Mila paused by the doorway, holding her sleepy little hedgehog, Pickle, in her hands. “Are you our new neighbour?”

“Yes, I am. I’m Wade,” he answered. “What’s your name?”

“Mila,” she answered, somewhat shyly. She bowed her head and peered up at him with soft green eyes—so like her father’s. The rest of her was a carbon copy of me—dark hair, olive skin. She looked almost identical to how I’d looked at that age.

“That’s a cool hedgehog you got there. What’s his name?”

“Pickle,” she replied, glancing down at the critter in her hand. Pickle had been a compromise. Mila had wanted a puppy, but I worked too much to train it, and I couldn’t count on Brad’s help. “Do you have any kids?” she questioned, peering up at him as if impatient for his answer.

“Nope, no kids for me,” he laughed lightly, scratching at the back of his neck. As he said it, his eyes flitted to mine.

“That’s too bad,” Mila sighed deeply, sounding every bit as disappointed as she felt. She’d been looking forward to the possibility that the new tenant would have kids, even though I’d warned her it was unlikely.

“I do have a couple of nieces, though,” Wade remarked, his eyes going to me. “Ariana is six and Matilda is three.”

“Are they going to come and visit?” Mila’s eyes danced with excitement. My sociable little daughter loved making new friends. Most of the people who lived on our street were older with grown up children, so Mila didn’t get to play with neighbourhood kids the way her cousins did. “If they do, can I show them the park? Please, Mama?” she added, practically bouncing from heel to heel.

“Mila, how about we let Mr. Katsaros get moved in before we interrogate him about his nieces?” I interrupted, giving her a pointed look.

“Okay,” she sighed heavily, as if I was asking a lot of her. “It was nice meeting you,” she added politely before walking back down the hall to her bedroom, leaving Wade and I standing in awkward limbo.

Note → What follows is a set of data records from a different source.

(* ===== verification/TcpScoreboard.v ===== *)
(** * The scoreboard

    The holes stand for separated ranges of positions ([holes_as]).
    [rebuild_scoreboard] makes them the runs of outstanding bytes below the
    highest selective acknowledgment; [advance_scoreboard_for_ack] prunes them
    at the cumulative one. *)

From S2P Require Import Prelude Ranges InfraPool InfraRbTree InfraRbOps TcpProtocol TcpOptions TcpSack TcpSackProofs TcpRecovery TcpSamples TcpRecoveryOps TcpAckOps.

Module TcpScoreboardProofs.
Import Ranges TcpProtocol TcpOptions TcpSackProofs RbOps TcpRecovery TcpSamples TcpRecoveryOps TcpAckOps.

Implicit Types (it : item) (L : list item) (s : TcpRecoveryState) (es : hole_entries) (hs : list rng) (t : @RbTree.t Z TcpScoreboardHole).

Fixpoint holes_in (a : Z) hs (b : Z) : Prop :=
  match hs with [] => True | h :: hs => a <= h.1 < h.2 /\ h.2 <= b /\ holes_in (h.2 + 1) hs b end.
Definition hole_is (h : rng) (e : Z * TcpScoreboardHole) : Prop := e.1 = wr h.1 /\ hole_end e.2 = wr h.2.
Definition holes_as (a b : Z) es hs : Prop := Forall2 hole_is hs es /\ holes_in a hs b.

Lemma holes_in_elem a hs b h : holes_in a hs b -> h ∈ hs -> a <= h.1 < h.2 /\ h.2 <= b.
Proof. revert a. induction hs as [|k hs IH]; intros a; [by intros _ ?%not_elem_of_nil|]. cbn. intros (H1 & H2 & H3) [->|Hh]%elem_of_cons; [lia|]. specialize (IH _ H3 Hh). lia. Qed.
Lemma holes_in_app a hs1 hs2 b : holes_in a (hs1 ++ hs2) b <-> holes_in a hs1 b /\ holes_in a hs2 b /\ forall h k, h ∈ hs1 -> k ∈ hs2 -> h.2 < k.1.
Proof.
  revert a. induction hs1 as [|h hs1 IH]; intros a; cbn.
  - split; [intros H; split_and!; [done|done|]; by intros ? ? ?%not_elem_of_nil|tauto].
  - rewrite IH. split.
    + intros (H1 & H2 & H3 & H4 & H5). split_and!; [lia..|done| |].
      * destruct hs2 as [|k hs2]; [done|]. cbn in *. split_and!; [lia..|tauto].
      * intros x k [->|Hx]%elem_of_cons Hk; [|by apply H5]. pose proof (holes_in_elem _ _ _ k H4 Hk). lia.
    + intros ((H1 & H2 & H3) & H4 & H5). split_and!; [lia..|done| |].
      * destruct hs2 as [|k hs2]; [done|]. cbn in *. pose proof (H5 h k ltac:(set_solver) ltac:(set_solver)). split_and!; [lia..|tauto].
      * intros x k Hx Hk. apply H5; [set_solver|done].
Qed.
Lemma holes_in_weaken a a' hs b b' : holes_in a hs b -> a' <= a -> b <= b' -> holes_in a' hs b'.
Proof. revert a a'. induction hs as [|h hs IH]; intros a a'; cbn; [done|]. intros (H1 & H2 & H3) Ha Hb. split_and!; [lia..|]. by apply (IH (h.2 + 1)). Qed.

Lemma shape_holes a b es es' hs : holes_as a b es hs -> hole_shape es es' -> holes_as a b es' hs.
Proof.
  intros [H1 H2] Hs. split; [|done]. clear H2. revert es' Hs. induction H1 as [|h e hs es [E1 E2] _ IH]; intros es' Hs; inversion Hs as [|? e' ? ? [E3 E4] Hs']; subst; constructor; [|by apply IH].
  split; congruence.
Qed.
Lemma holes_len a b es hs : holes_as a b es hs -> vlen es = vlen hs.
Proof. intros [H _]. unfold vlen. by rewrite (Forall2_length _ _ _ H). Qed.
Lemma holes_few a b hs : holes_in a hs b -> a <= b -> 2 * vlen hs <= b - a + 1.
Proof.
  revert a. induction hs as [|h hs IH]; intros a; cbn [holes_in]; [change (@vlen rng []) with 0; lia|]. intros (H1 & H2 & H3) Hab. assert (vlen (h :: hs) = vlen hs + 1) as -> by (unfold vlen; cbn [length]; lia). destruct (Z.le_gt_cases (h.2 + 1) b) as [Hb|Hb]; [specialize (IH _ H3 Hb); lia|].
  destruct hs as [|k hs]; [change (@vlen rng []) with 0; lia|]. cbn in H3. lia.
Qed.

“Cute kid,” he said, looking at me. “She looks like you.”

My heart stuttered at his words, and I smiled. “Thank you.”

“Yeah, sure. It was nice meeting you guys.”

“You too,” I replied, pursing my lips to keep my smile from stretching.

The way he looked at me sent a pulsing ache directly between my thighs. Another charged moment passed, and he cleared his throat. “See you around, AJ.”

I closed the door and pressed my head against the wood, giving myself a moment to recover from the vexing encounter. I felt inconstant, as if I was teetering on the edge of something momentous.